Early Complications of Endoscopic Third Ventriculostomy in Obstructive Hydrocephalus
Endoscopic Third Ventriculostomy in Obstructive Hydrocephalus
DOI:
https://doi.org/10.54393/pjhs.v5i04.1390Keywords:
Hydrocephalus, Morbidity, Ventriculostomy, Endoscopy, Cerebrospinal FluidAbstract
Obstructive hydrocephalus (HCP) occurs when cerebrospinal fluid is blocked leading to the enlargement of ventricular pathways stream resulting into increase pressure within skull. Endoscopic third ventriculostomy (ETV) is considered an effective management strategy for hydrocephalus especially for third/fourth ventricle level. Objective: To study the per-operative and post-operative early complications of endoscopic third ventriculostomy in obstructive hydrocephalus patients.

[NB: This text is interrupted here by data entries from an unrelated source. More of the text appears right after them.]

(** * Characters in text *)

#[local] Arguments String.append : simpl nomatch.

Fixpoint free (c : Ascii.ascii) (s : string) : bool :=
  match s with
  | EmptyString => true
  | String a s => negb (Ascii.eqb a c) && free c s
  end.

Lemma append_assoc (a b c : string) : (a +:+ b) +:+ c = a +:+ b +:+ c.
Proof. induction a as [|x a IH]; [done|]. cbn. by rewrite IH. Qed.
Lemma append_nil (a : string) : a +:+ EmptyString = a.
Proof. induction a as [|x a IH]; [done|]. cbn. by rewrite IH. Qed.
Lemma append_cons x (a b : string) : String x a +:+ b = String x (a +:+ b).
Proof. done. Qed.

Lemma free_append c a b : free c (a +:+ b) = free c a && free c b.
Proof. induction a as [|x a IH]; [done|]. cbn. by rewrite IH, andb_assoc. Qed.

Lemma bytes_append a b : bytes_of_string (a +:+ b) = bytes_of_string a ++ bytes_of_string b.
Proof. induction a as [|x a IH]; [done|]. cbn. by rewrite IH. Qed.

Lemma free_byte c s : free c s = true <-> Z.of_nat (Ascii.nat_of_ascii c) ∉ bytes_of_string s.
Proof.
  induction s as [|a s IH]; simpl; [by split; [intros; apply not_elem_of_nil|]|].
  rewrite andb_true_iff, IH, not_elem_of_cons, negb_true_iff, Ascii.eqb_neq. split; intros [H1 H2]; split; try done.
  - intros E. apply H1. rewrite <- (Ascii.ascii_nat_embedding a), <- (Ascii.ascii_nat_embedding c). f_equal. lia.
  - by intros ->.
Qed.

(** [split_once], [rsplit_once], the strips and [split] undo concatenation, and nothing else. *)
Lemma split_once_spec c s before after :
  split_once c s = Some (before, after) <-> s = before +:+ String c after /\ free c before = true.
Proof.
  revert before. induction s as [|a s IH]; intros before; simpl.
  { split; [done|]. intros [E _]. by destruct before. }
  destruct (Ascii.eqb_spec a c) as [->|Hne].
  - split; [by intros [= <- <-]|]. intros [E Hf]. destruct before as [|x before]; cbn in E; simplify_eq; [done|].
    cbn in Hf. by rewrite Ascii.eqb_refl in Hf.
  - destruct (split_once c s) as [[b' a']|] eqn:E.
    + split.
      * intros [= <- <-]. destruct (proj1 (IH b')) as [-> Hf]; [done|]. cbn. split; [done|].
        rewrite Hf, andb_true_r. by apply negb_true_iff, Ascii.eqb_neq.
      * intros [Es Hf]. destruct before as [|x before]; cbn in Es; simplify_eq. cbn in Hf. apply andb_prop in Hf as [_ Hf].
        assert (Some (b', a') = Some (before, after)) as Hsome by (by apply IH). by simplify_eq.
    + split; [done|]. intros [Es Hf]. destruct before as [|x before]; cbn in Es; simplify_eq.
      cbn in Hf. apply andb_prop in Hf as [_ Hf]. discriminate (proj2 (IH before) (conj eq_refl Hf)).
Qed.

Lemma rsplit_once_free c s : rsplit_once c s = None <-> free c s = true.
Proof.
  induction s as [|a s IH]; simpl; [done|]. destruct (rsplit_once c s) as [[b e]|].
  - split; [done|]. rewrite andb_true_iff, <- IH. by intros [_ ?].
  - rewrite (proj1 IH eq_refl), andb_true_r. by destruct (Ascii.eqb a c).
Qed.

Lemma rsplit_once_spec c s before after :
  rsplit_once c s = Some (before, after) <-> s = before +:+ String c after /\ free c after = true.
Proof.
  revert before. induction s as [|a s IH]; intros before; simpl.
  { split; [done|]. intros [E _]. by destruct before. }
  destruct (rsplit_once c s) as [[b' a']|] eqn:E.
  - split.
    + intros [= <- <-]. destruct (proj1 (IH b')) as [-> Hf]; done.
    + intros [Es Hf]. destruct before as [|x before]; cbn in Es; simplify_eq.
      * apply rsplit_once_free in Hf. by rewrite Hf in E.
      * assert (Some (b', a') = Some (before, after)) as Hsome by (by apply IH). by simplify_eq.
  - apply rsplit_once_free in E. split.
    + destruct (Ascii.eqb_spec a c) as [->|]; [|done]. by intros [= <- <-].
    + intros [Es Hf]. destruct before as [|x before]; cbn in Es; simplify_eq; [by rewrite Ascii.eqb_refl|].
      rewrite free_append in E. cbn in E. rewrite Ascii.eqb_refl, andb_false_r in E. done.
Qed.

Lemma strip_prefix_spec c s t : strip_prefix c s = Some t <-> s = String c t.
Proof. destruct s as [|a s]; simpl; [done|]. destruct (Ascii.eqb_spec a c) as [->|]; split; congruence. Qed.

Lemma strip_suffix_spec c s t : strip_suffix c s = Some t <-> s = t +:+ String c EmptyString.
Proof.
  revert t. induction s as [|a s IH]; intros t; simpl; [split; [done|by destruct t]|].
  destruct s as [|b s].
  - destruct (Ascii.eqb_spec a c) as [->|Hne]; (split; [by intros [= <-]|]); intros E; destruct t as [|x [|y t]]; cbn in E; by simplify_eq.
  - rewrite fmap_Some. setoid_rewrite IH. split.
    + intros (t' & E & ->). cbn. by rewrite E.
    + intros E. destruct t as [|x t]; cbn in E; simplify_eq. by exists t.
Qed.

(** Words joined by a character. *)
Fixpoint intercalate (c : Ascii.ascii) (words : list string) : string :=
  match words with
  | [] => EmptyString
  | [word] => word
  | word :: words => word +:+ String c (intercalate c words)
  end.

Lemma split_char_intercalate c s : intercalate c (split_char c s) = s /\ split_char c s <> [].
Proof.
  induction s as [|a s [IH Hne]]; simpl; [done|]. destruct (Ascii.eqb_spec a c) as [->|].
  - split; [|done]. destruct (split_char c s); [done|]. cbn in *. by rewrite IH.
  - destruct (split_char c s) as [|word words]; [done|]. split; [|done]. rewrite <- IH. by destruct words.
Qed.

(** * The schema *)

Definition stage_series (s : string) : list (string * list (string * string)) :=
  map (fun o => ("leelo_server_stage_completions_total", [("stage", s); ("outcome", o)])) OUTCOMES ++
  map (fun b => ("leelo_server_stage_duration_seconds_bucket", [("stage", s); ("le", b)])) BOUNDS ++
  [("leelo_server_stage_duration_seconds_count", [("stage", s)]); ("leelo_server_stage_duration_seconds_sum", [("stage", s)])].

(** Every series of a snapshot with its labels after the role, in the order they are written. *)
Definition schema : list (string * list (string * string)) :=
  [("leelo_telemetry_dropped_total", [("signal", "events")]); ("leelo_telemetry_suppressed_total", [("signal", "events")])] ++
  map (fun v => ("leelo_connections_total", [("admission", v)]))
    ["admitted"; "capacity_rejected"; "peer_rejected"; "peer_check_error"] ++
  [("leelo_inflight", []); ("leelo_concurrency_limit", [])] ++
  concat (map stage_series STAGES) ++
  map (fun v => ("leelo_http_responses_total", [("status", v)])) ["200"; "400"; "404"; "405"; "503"; "0"] ++
  map (fun v => ("leelo_accept_errors_total", [("class", v)])) ["interrupted"; "resource"; "network"; "other"] ++
  [("leelo_listener_retrying", [])] ++
  map (fun v => ("leelo_snapshot_connections_total", [("outcome", v)]))
    ["served"; "peer_rejected"; "peer_check_error"; "capacity_rejected"; "write_error"; "timeout"; "listener_error"].

Definition series_key (role : string) (sr : string * list (string * string)) : string :=
  sr.1 +:+ "{" +:+ intercalate COMMA (map (fun l => label l.1 l.2) (("role", role) :: sr.2)) +:+ "}".

Lemma stage_in_schema s sr : s ∈ STAGES -> sr ∈ stage_series s -> sr ∈ schema.
Proof.
  intros Hs Hsr. unfold schema. rewrite !elem_of_app. do 3 right. left.
  apply list_elem_of_In, in_concat. exists (stage_series s). split; [apply in_map; by apply list_elem_of_In|by apply list_elem_of_In].
Qed.

Lemma contains_In words s : contains words s = true -> s ∈ words.
Proof. apply contains_spec. Qed.

Ltac unpack :=
  repeat match goal with
  | H : _ && _ = true |- _ => apply andb_prop in H as [? H]
  | H : String.eqb _ _ = true |- _ => apply String.eqb_eq in H
  | H : contains _ _ = true |- _ => apply contains_In in H
  | H : _ /\ _ |- _ => destruct H
  end; subst.

(** The elements of a literal list, one goal each. *)
Ltac cases_of H := repeat (apply elem_of_cons in H as [-> |H]); try (exfalso; exact (not_elem_of_nil _ H)).

Lemma series_valid_schema name labels : series_valid name labels = true -> (name, labels) ∈ schema.
Proof.
  destruct labels as [|[l1 v1] [|[l2 v2] [|? ?]]]; cbv beta iota delta [series_valid]; [| | |done].
  - intros Hn. unpack. cases_of Hn; by apply (bool_decide_unpack _); vm_compute.
  - rewrite !orb_true_iff. intros [[[[[Hv|Hv]|Hv]|Hv]|Hv]|Hv]; unpack.
    + match goal with Hn : name ∈ _ |- _ => cases_of Hn; by apply (bool_decide_unpack _); vm_compute end.
    + unfold schema. rewrite !elem_of_app. right. left. by apply (list_elem_of_fmap_2 (fun v => ("leelo_connections_total", [("admission", v)]))).
    + eapply stage_in_schema; [done|]. unfold stage_series. rewrite !elem_of_app. right. right.
      match goal with Hn : name ∈ _ |- _ => cases_of Hn; [left|right; left] end.
    + unfold schema. rewrite !elem_of_app. do 4 right. left. by apply (list_elem_of_fmap_2 (fun v => ("leelo_http_responses_total", [("status", v)]))).
    + unfold schema. rewrite !elem_of_app. do 5 right. left. by apply (list_elem_of_fmap_2 (fun v => ("leelo_accept_errors_total", [("class", v)]))).
    + unfold schema. rewrite !elem_of_app. do 7 right. by apply (list_elem_of_fmap_2 (fun v => ("leelo_snapshot_connections_total", [("outcome", v)]))).
  - rewrite !orb_true_iff. intros [Hv|Hv]; unpack; (eapply stage_in_schema; [done|]); unfold stage_series; rewrite !elem_of_app.
    + left. by apply (list_elem_of_fmap_2 (fun o => ("leelo_server_stage_completions_total", [("stage", v1); ("outcome", o)]))).
    + right. left. by apply (list_elem_of_fmap_2 (fun b => ("leelo_server_stage_duration_seconds_bucket", [("stage", v1); ("le", b)]))).
Qed.

Lemma parse_label_spec field n v : parse_label field = Some (n, v) -> field = label n v.
Proof.
  unfold parse_label. destruct (split_once EQUALS field) as [[n' value]|] eqn:E; [|done]. apply split_once_spec in E as [-> _].
  destruct (strip_prefix QUOTE value) as [w|] eqn:E; [|done]. apply strip_prefix_spec in E as ->.
  intros (v' & E & [= -> ->])%fmap_Some. apply strip_suffix_spec in E as ->. done.
Qed.

Lemma parse_labels_spec fields labels : parse_labels fields = Some labels -> fields = map (fun l => label l.1 l.2) labels.
Proof.
  revert labels. induction fields as [|field fields IH]; intros labels; simpl; [by intros [= <-]|].
  destruct (parse_label field) as [[n v]|] eqn:E; [|done]. apply parse_label_spec in E as ->.
  intros (rest & E & ->)%fmap_Some. by rewrite (IH rest E).
Qed.

Lemma key_role_schema key role :
  key_role key = Some role -> role ∈ ["frontend"; "worker"] /\ exists sr, sr ∈ schema /\ key = series_key role sr.
Proof.
  unfold key_role. destruct (split_once OPEN_BRACE key) as [[name labels]|] eqn:E; [|done]. apply split_once_spec in E as [-> _].
  destruct (strip_suffix CLOSE_BRACE labels) as [inner|] eqn:E; [|done]. apply strip_suffix_spec in E as ->.
  destruct (parse_labels (split_char COMMA inner)) as [ls|] eqn:E; [|done]. apply parse_labels_spec in E.
  destruct (split_char_intercalate COMMA inner) as [Hin _]. rewrite E in Hin. subst inner.
  destruct ls as [|[n v] ls]; [done|]. unfold role_of. destruct (String.eqb n "role" && _) eqn:Er; [|done]. unpack.
  cbn [tail]. destruct (series_valid name ls) eqn:Ev; [|done]. intros [= <-]. split; [done|].
  exists (name, ls). split; [by apply series_valid_schema|]. reflexivity.
Qed.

Methods: This prospective study was conducted at Department of Neurosurgery, Liaquat University Hospital, Hyderabad, from 1st January 2020 to 31st December 2022. One hundred and fifty patients were included. All the cases, were underwent general anesthesia and elective surgery was performed in them. The patients were followed post operatively for 7 days in context to cerebrospinal fluid (CSF) leakage, wound infection, bleeding, seizures as well as meningitis. Results: Seventy six (50.7%) were males and 74 (49.3%) were female. Mean age was 5.5 ± 2.3 years with maximum number of patients (70.7%) were under or equal the age of 5 years. Complications occurred in 18 patients (12%) out of 150 patients. Cerebrospinal fluid leakage was the most common complication occurred in 5 (3.33%) patients, wound infection was seen in 2 (1.3%) patients, meningitis developed in 3 (2%) patients, minor bleeding was seen in 3 (2%) patients, seizures developed in 4 (2.6%) patients, in hospital mortality occurred in 1 (0.66%) patient on 3rd post-operative day. Conclusions: Ventriculostomy appeared to be the better surgical approach for obstructive hydrocephaly management. Minimum numbers of associated complications were observed in present study group.